Estate Planning Newsletter
The Uniform International Wills Act and U.S. Law
The Convention on the Form of an International Will (the “Convention”) was drafted and presented to the international community in 1973. The Convention was signed and ratified by a number of countries, including Canada and Belgium, and signed but not immediately ratified by other countries, including the United States, China, Russia, the United Kingdom, and France.
The Convention was not ratified by the U.S. Senate until 1991. The Convention has been presented to the states for acceptance as the Uniform International Wills Act (the UIWA) and has been adopted by approximately one-fourth of the states, including California and Illinois. States and countries adopting the Convention agree to recognize the validity of wills executed in other states or countries that have adopted the Convention, provided the will complies with the requirements of the Convention.
Execution of Wills in Accordance with the UIWA
The UIWA states that a will that complies with its requirements is valid irrespective of where it is made, the location of the assets, or the nationality, domicile, or residence of the person creating the will (the “testator”). The UIWA does not, however, apply to “joint wills,” meaning those made by two or more persons in one document. Invalidity under the UIWA, however, does not affect validity as a will executed in compliance with state law; a will which is invalid under the UIWA may still be valid under state law.

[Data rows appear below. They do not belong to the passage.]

(** * Merlin models: tabular padding, tabular inputs, negative sampling and
      transformer blocks

    A shallow embedding of

    - [merlin/models/torch/transforms/sequences.py]  ([TabularPadding]),
    - [merlin/models/torch/inputs/tabular.py]        ([TabularInputBlock]),
    - [merlin/models/tf/sampling/base.py]            ([ItemSampler],
                                                      [AddRandomNegativesToBatch]),
    - [merlin/models/tf/blocks/transformer.py]       ([TransformerBlock]),

    together with the properties stated about them.

    Tensors are integer tensors of rank at most two.  A Python dictionary is
    an association list in insertion order.  Code that can raise returns a
    [result]; the exceptions of the tensor libraries are one constructor
    each, the exceptions the modelled code raises itself carry their
    message. *)

From stdpp Require Import base list list_numbers strings gmap.

Open Scope Z_scope.

(** ** Exceptions and results *)

Inductive exn : Type :=
  | RuntimeError                 (* raised inside torch *)
  | IndexError                   (* indexing a 0-d tensor *)
  | TypeError                    (* len() of a 0-d tensor *)
  | KeyError (key : string)      (* missing dictionary key *)
  | ValueError (msg : string)    (* raised by the modelled code *)
  | InvalidArgumentError         (* raised inside tensorflow *)
  | NotImplementedError.

Inductive result (A : Type) : Type :=
  | Ok (a : A)
  | Raise (e : exn).
Arguments Ok {A} a.
Arguments Raise {A} e.

Global Instance result_ret : MRet result := @Ok.
Global Instance result_bind : MBind result := λ A B f m,
  match m with Ok a => f a | Raise e => Raise e end.
Global Instance result_fmap : FMap result := λ A B f m,
  match m with Ok a => Ok (f a) | Raise e => Raise e end.

Global Instance exn_eq_dec : EqDecision exn.
Proof. solve_decision. Defined.

(** [mapM f l]: a list comprehension whose body can raise; the first
    exception, in list order, escapes. *)
Fixpoint mapM_result {A B} (f : A → result B) (l : list A) : result (list B) :=
  match l with
  | [] => Ok []
  | x :: l' => y ← f x; ys ← mapM_result f l'; Ok (y :: ys)
  end.

(** ** Python dictionaries

    Insertion ordered; assigning to a key that is present replaces the
    value where it stands, assigning to a new key appends. *)

Definition dict (V : Type) : Type := list (string * V).

Fixpoint dict_get {V} (k : string) (d : dict V) : option V :=
  match d with
  | [] => None
  | (k', v) :: d' => if String.eqb k k' then Some v else dict_get k d'
  end.

Fixpoint dict_set {V} (k : string) (v : V) (d : dict V) : dict V :=
  match d with
  | [] => [(k, v)]
  | (k', v') :: d' =>
      if String.eqb k k' then (k, v) :: d' else (k', v') :: dict_set k v d'
  end.

Definition dict_keys {V} (d : dict V) : list string := d.*1.
Definition dict_values {V} (d : dict V) : list V := d.*2.

(** [d[k]], which raises [KeyError] on a missing key. *)
Definition dict_item {V} (k : string) (d : dict V) : result V :=
  match dict_get k d with Some v => Ok v | None => Raise (KeyError k) end.

(** ** Strings *)

(** [s.endswith(suffix)] *)
Definition endswith (s suffix : string) : bool :=
  let n := String.length s in
  let m := String.length suffix in
  (m <=? n)%nat && String.eqb (String.substring (n - m) m s) suffix.

(** [s[: -len(suffix)]], used only after [s.endswith(suffix)]. *)
Definition drop_suffix (s suffix : string) : string :=
  String.substring 0 (String.length s - String.length suffix) s.

(** ** Schemas ([merlin.schema])

    An ordered collection of named columns, each with its tags. *)

Inductive Tags : Type :=
  | CATEGORICAL | CONTINUOUS | SEQUENCE | ITEM | ITEM_ID | USER.

Global Instance Tags_eq_dec : EqDecision Tags.
Proof. solve_decision. Defined.

Record ColumnSchema : Type := mkColumn {
  col_name : string;
  col_tags : list Tags
}.

Definition Schema : Type := list ColumnSchema.

(** [schema.column_names] *)
Definition column_names (schema : Schema) : list string := col_name <$> schema.

(** [schema.select_by_tag(tag)] *)
Definition select_by_tag (tag : Tags) (schema : Schema) : Schema :=
  filter (λ c, tag ∈ col_tags c) schema.

(** [name in names] *)
Definition str_in (name : string) (names : list string) : bool :=
  existsb (String.eqb name) names.

(** A loop whose body can raise, threading the value it builds. *)
Fixpoint foldM_result {A B} (f : B → A → result B) (b : B) (l : list A) : result B :=
  match l with
  | [] => Ok b
  | x :: l' => b' ← f b x; foldM_result f b' l'
  end.

(** ** Tensors *)

Module Torch.

(** An integer tensor of rank 0, 1 or 2.  [T2 c rows] has shape
    [(length rows, c)]; every row has [c] entries. *)
Inductive Tensor : Type :=
  | T0 (x : Z)
  | T1 (xs : list Z)
  | T2 (ncols : nat) (rows : list (list Z)).

Global Instance Tensor_eq_dec : EqDecision Tensor.
Proof. solve_decision. Defined.
Global Instance Tensor_inhabited : Inhabited Tensor := populate (T0 0).

(** [tensor.shape] *)
Definition shape (t : Tensor) : list nat :=
  match t with
  | T0 _ => []
  | T1 xs => [length xs]
  | T2 c rows => [length rows; c]
  end.

(** Every row of a rank-2 tensor has as many entries as the shape says. *)
Definition tensor_ok (t : Tensor) : bool :=
  match t with
  | T2 c rows => forallb (λ r, Nat.eqb (length r) c) rows
  | _ => true
  end.

(** [len(tensor)] *)
Definition tensor_len (t : Tensor) : result Z :=
  match t with
  | T0 _ => Raise TypeError
  | T1 xs => Ok (Z.of_nat (length xs))
  | T2 _ rows => Ok (Z.of_nat (length rows))
  end.

(** [xs[1:] - xs[:-1]] on a list. *)
Definition diff_list (xs : list Z) : list Z :=
  zip_with Z.sub (tail xs) (removelast xs).

(** [t[1:] - t[:-1]]: slices along the first dimension. *)
Definition diff_first (t : Tensor) : result Tensor :=
  match t with
  | T0 _ => Raise IndexError
  | T1 xs => Ok (T1 (diff_list xs))
  | T2 c rows => Ok (T2 c (zip_with (zip_with Z.sub) (tail rows) (removelast rows)))
  end.

(** All entries of a tensor, row major. *)
Definition entries (t : Tensor) : list Z :=
  match t with
  | T0 x => [x]
  | T1 xs => xs
  | T2 _ rows => concat rows
  end.

Definition max_listZ (x : Z) (xs : list Z) : Z := foldr Z.max x xs.

(** [int(torch.max(t))] / [int(t.max())]: raises on a tensor without
    entries. *)
Definition torch_max (t : Tensor) : result Z :=
  match entries t with
  | [] => Raise RuntimeError
  | x :: xs => Ok (max_listZ x xs)
  end.

(** [torch.arange(n)] *)
Definition arange (n : Z) : result (list Z) :=
  if n <? 0 then Raise RuntimeError else Ok (seqZ 0 n).

(** [torch.repeat_interleave(xs, repeats)] for two rank-1 tensors: entry [i]
    of [xs] is repeated [repeats[i]] times.  A negative repeat raises; so do
    arguments of different lengths (here both always have one entry per
    row). *)
Definition repeat_interleave (xs repeats : list Z) : result (list Z) :=
  if negb (Nat.eqb (length xs) (length repeats)) then Raise RuntimeError
  else if negb (forallb (λ r, 0 <=? r) repeats) then Raise RuntimeError
  else Ok (concat (zip_with (λ x r, replicate (Z.to_nat r) x) xs repeats)).

(** A sparse COO tensor of rank 2: one coordinate pair per value. *)
Record SparseCOO : Type := mkSparseCOO {
  sp_indices : list (Z * Z);
  sp_values : list Z;
  sp_rows : nat;
  sp_cols : nat
}.

Definition index_in_bounds (rows cols : Z) (ix : Z * Z) : bool :=
  (0 <=? ix.1) && (ix.1 <? rows) && (0 <=? ix.2) && (ix.2 <? cols).

(** [torch.sparse_coo_tensor(indices.T, values, torch.Size([rows, cols]))]:
    the values must be a rank-1 tensor with one entry per coordinate pair,
    and every coordinate must lie inside the size. *)
Definition sparse_coo_tensor (indices : list (Z * Z)) (values : Tensor)
    (rows cols : Z) : result SparseCOO :=
  match values with
  | T1 vs =>
      if negb (Nat.eqb (length indices) (length vs)) then Raise RuntimeError
      else if negb (forallb (index_in_bounds rows cols) indices) then Raise RuntimeError
      else Ok (mkSparseCOO indices vs (Z.to_nat rows) (Z.to_nat cols))
  | _ => Raise RuntimeError
  end.

(** [m[r][c] += v] *)
Definition add_at (m : list (list Z)) (ix : Z * Z) (v : Z) : list (list Z) :=
  alter (alter (Z.add v) (Z.to_nat ix.2)) (Z.to_nat ix.1) m.

(** [m[r][c]] *)
Definition entry (m : list (list Z)) (r c : nat) : option Z :=
  m !! r ≫= λ row, row !! c.

Definition dense_step (m : list (list Z)) (e : Z * Z * Z) : list (list Z) :=
  add_at m e.1 e.2.

(** [sparse.to_dense()]: a zero tensor of the sparse tensor's size to which
    every value is added at its coordinates. *)
Definition to_dense (s : SparseCOO) : Tensor :=
  T2 (sp_cols s)
     (foldl dense_step
            (replicate (sp_rows s) (replicate (sp_cols s) 0))
            (zip (sp_indices s) (sp_values s))).

(** [F.pad(input=t, pad=(0, pad_diff, 0, 0))] on a rank-2 tensor: constant
    padding with 0 on the right of the last dimension; a negative amount
    crops, and raises when more is cropped than there is. *)
Definition F_pad_right (ncols : nat) (rows : list (list Z)) (pad_diff : Z)
    : result Tensor :=
  if 0 <=? pad_diff then
    Ok (T2 (ncols + Z.to_nat pad_diff)
           ((λ r, r ++ replicate (Z.to_nat pad_diff) 0) <$> rows))
  else if 0 <=? Z.of_nat ncols + pad_diff then
    Ok (T2 (Z.to_nat (Z.of_nat ncols + pad_diff))
           (take (Z.to_nat (Z.of_nat ncols + pad_diff)) <$> rows))
  else Raise RuntimeError.

(** *** [TabularPadding] *)

(** [TabularPadding._squeeze] *)
Definition _squeeze (tensor : Tensor) : Tensor :=
  match tensor with
  | T2 ncols rows =>
      (* len(tensor.shape) == 2: tensor.squeeze(1) drops the second
         dimension when, and only when, it has size 1 *)
      if Nat.eqb ncols 1 then T1 (concat rows) else tensor
  | _ => tensor
  end.

(** [TabularPadding._get_indices], on the rank-1 tensors it is given. *)
Definition _get_indices (offsets diff_offsets : list Z) : result (list (Z * Z)) :=
  row_ids ← arange (Z.of_nat (length offsets) - 1);
  row_ids_repeated ← repeat_interleave row_ids diff_offsets;
  row_offset_repeated ← repeat_interleave (removelast offsets) diff_offsets;
  idx ← arange (Z.of_nat (length row_offset_repeated));
  let col_ids := zip_with Z.sub idx row_offset_repeated in
  Ok (zip row_ids_repeated col_ids).

(** [TabularPadding._pad_dense_tensor] *)
Definition _pad_dense_tensor (tensor : Tensor) (length : Z) : result Tensor :=
  match tensor with
  | T2 ncols rows =>
      let pad_diff := length - Z.of_nat ncols in
      F_pad_right ncols rows pad_diff
  | _ => Ok tensor
  end.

UIWA requirements for a valid international will include:
- It is in writing (in any language) written by hand, typed or printed by other means; it need not be written by the testator personally.
- Testators must declare in the presence of two witnesses and a person authorized to act in connection with international wills that the document is their will and they know the contents of the will.
- The testator must sign in the presence of the witnesses and the authorized person or acknowledge (verify) a previous signature.
If the testator cannot sign, the reason for this inability must be noted on the will; it is permissible for any other person present to sign the will at the testator’s direction.
The witnesses and authorized person must then sign the will in their individual capacities in the presence of the testator.
Further Form Requirements for International Wills Under the UIWA
- Signatures must be placed at the end of the document and, if there is more than one page, each page must be numbered and signed by the testator or on the testator’s behalf.
- The date of the will must be the date of signing by (or on behalf of) the testator and this date must be noted at the end of the will by the authorized person.
- The authorized person must ask if the testator wants to make a declaration concerning safekeeping of the will, then note any such instruction on a certificate attached to the will.
The authorized person must sign and attach to the will a certificate stating that the requirements of the UIWA have been fulfilled. A copy of this certificate must be given to the testator and another copy retained by the authorized person. The UIWA provides a form certificate for the authorized person to complete.
In the absence of contrary evidence, this certificate may be conclusive proof of the validity of the will under the UIWA, but its absence does not automatically negate the validity of the will under the UIWA. The UIWA requires that the secretary of state for the adopting state establish a registry system for information regarding the execution of international wills, to be kept in strict confidence until the death of the testator. This information may include the name, Social Security number, date of birth, and address of the testator, plus the place of safekeeping of the will
Revocation of International Wills
When a testator invalidates a will, usually in anticipation of executing a new one, the law refers to this as a “revocation” of the old will. The UIWA specifies that international wills are “subject to the ordinary rules of revocation of wills.” The laws of the particular state will then define effective revocation, including of an international will. Often this requires destruction of the old will, coupled with clear indication that revocation is intended. Also, in many states, creation of a new will that disposes of all the property covered by the old will is deemed a revocation.
Treatment of International Wills in Non-UIWA Jurisdictions
When a testator dies, typically an heir, executor specified in the will, or other personal representative files the will with the local probate court. The will is then subject to objections and contests by various parties. In states that have adopted the UIWA, the international will is accepted or rejected based on compliance with the UIWA. In states that have not adopted the UIWA, international wills that comply with the UIWA can be accepted or rejected based upon compliance with local state law requirements governing the validity and execution of a will. Although state law requirements for a valid will vary, in many states, the local statutory requirements are the same or very similar to the requirements of the UIWA, making the international will acceptable.
When a testator dies in one jurisdiction, where most estate assets, heirs, etc. are located, a primary probate proceeding is usually opened there. If there is property located in another state as well, an “ancillary” probate may be opened where the property is located. To open an ancillary probate action, typically the will that was submitted (and accepted) in the main probate action is acceptable; the ancillary court will accept the judgment of the other court regarding the validity of the will, subject to objections. An international will already accepted as valid by a court in a UIWA jurisdiction will therefore be accepted by a non-UIWA jurisdiction without being subject to further scrutiny under local state law requirements.